Stored data below:

(** ** Rendering and serialisation *)

(** All three parts are rendered; the first error in this order is reported. *)
Definition render_all_templates (subject_tpl html_tpl text_tpl : string) (payload : json) :
    result RenderedTemplates AppError :=
  let sr := render_template subject_tpl payload in
  let hr := render_html_template html_tpl payload in
  let tr := render_template text_tpl payload in
  match sr, hr, tr with
  | Ok s, Ok h, Ok t => Ok (mkRenderedTemplates s h t)
  | Err e, _, _ => Err e
  | _, Err e, _ => Err e
  | _, _, Err e => Err e
  end.

Definition serialize_recipient_list (list : list Recipient) (field : string) :
    result (option json) AppError :=
  match list with
  | [] => Ok None
  | _ => map_err (λ e, permanent_mailer ("failed to serialize " +:+ field +:+ ": " +:+ e))
           (result_map Some (to_value list))
  end.

Definition serialize_email_fields (email_opts : EmailOptions)
    (effective_cc effective_bcc : list Recipient) : result SerializedEmailFields AppError :=
  result_bind
    (map_err (λ e, permanent_mailer ("failed to serialize from_override: " +:+ e))
      (transpose (option_map to_value (eo_from_override email_opts)))) (λ from_override,
  result_bind
    (match eo_attachments email_opts with
     | [] => Ok None
     | atts => map_err (λ e, permanent_mailer ("failed to serialize attachments: " +:+ e))
                 (result_map Some (to_value atts))
     end) (λ attachments,
  result_bind (serialize_recipient_list effective_cc "cc") (λ cc,
  result_bind (serialize_recipient_list effective_bcc "bcc") (λ bcc,
    Ok (mkSerializedEmailFields from_override attachments cc bcc))))).
Lemma process_recipient_spec ctx event opts rcp atts ccbcc w :
  let '(o, w') := process_recipient ctx event opts rcp atts ccbcc w in
  same_broker w w'
  ∧ ∃ msgs, w_sends w' = w_sends w ++ msgs
            ∧ attempt_spec (ne_event_id event, r_email rcp) (cells w) o (cells w') msgs.
Proof.
  destruct (process_recipient _ _ _ _ _ _ w) as [o w'] eqn:Hrun. revert Hrun.
  unfold process_recipient. destruct (negb _).
  { intros [= <- <-]. split; [done|]. exists []. rewrite app_nil_r. split; [done|constructor]. }
  run_st. destruct (prepare event opts ccbcc w) as [prep w1] eqn:Hp.
  pose proof (prepare_aside event opts ccbcc w) as Ha. rewrite Hp in Ha. simpl in Ha.
  pose proof (aside_cells _ _ Ha) as Hc1. destruct Ha as [Hq1 _].
  pose proof (quiet_same_broker _ _ Hq1) as Hb1. destruct Hq1 as (Hs1 & _).
  destruct prep as [p|e].
  2: { intros [= <- <-]. split; [done|]. exists []. rewrite app_nil_r, Hs1, Hc1. split; [done|constructor]. }
  destruct (insert_pending _ w1) as [ins w2] eqn:Hi.
  apply insert_pending_law in Hi as [Hq2 Hpost].
  pose proof (quiet_same_broker _ _ Hq2) as Hb2. destruct Hq2 as (Hs2 & _).
  assert (Hb : same_broker w w2) by by etransitivity.
  destruct ins as [x|e].
  2: { intros [= <- <-]. split; [done|]. exists []. rewrite app_nil_r, Hpost, Hc1, Hs2, Hs1.
       split; [done|constructor]. }
  rewrite Hc1 in Hpost. unfold insert_cell, arg_key in Hpost. simpl in Hpost.
  destruct (cells w !! _) as [c|] eqn:Hk; injection Hpost as <- Hc2.
  - intros [= <- <-]. split; [done|]. exists []. rewrite app_nil_r, Hs2, Hs1, <- Hc2. split; [done|].
    unfold duplicate_outcome.
    destruct (status_try_from (c_status c)) as [[]|e] eqn:Hst;
      first [ by apply spec_failed_before
            | by apply (spec_skipped _ _ c); [|unfold is_terminal; rewrite Hst]
            | by apply (spec_duplicate _ _ c); [|unfold is_terminal; rewrite Hst] ].
  - intros Hrun. apply (filter_and_send_spec _ _ _ _ _ _ _ (cells w)) in Hrun as [Hb3 Hmsgs]; [|done..].
    split; [by etransitivity|]. by rewrite Hs2, Hs1 in Hmsgs.
Qed.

End of Stored data.

▶ **Instructions to follow**:
I'd like the lines above from the one with "Lemma process_recipient_spec ctx" up to and including the one with "w_sends w ++ msgs" copied exactly, with no other lines.

▶ **Written answer**:
Lemma process_recipient_spec ctx event opts rcp atts ccbcc w :
  let '(o, w') := process_recipient ctx event opts rcp atts ccbcc w in
  same_broker w w'
  ∧ ∃ msgs, w_sends w' = w_sends w ++ msgs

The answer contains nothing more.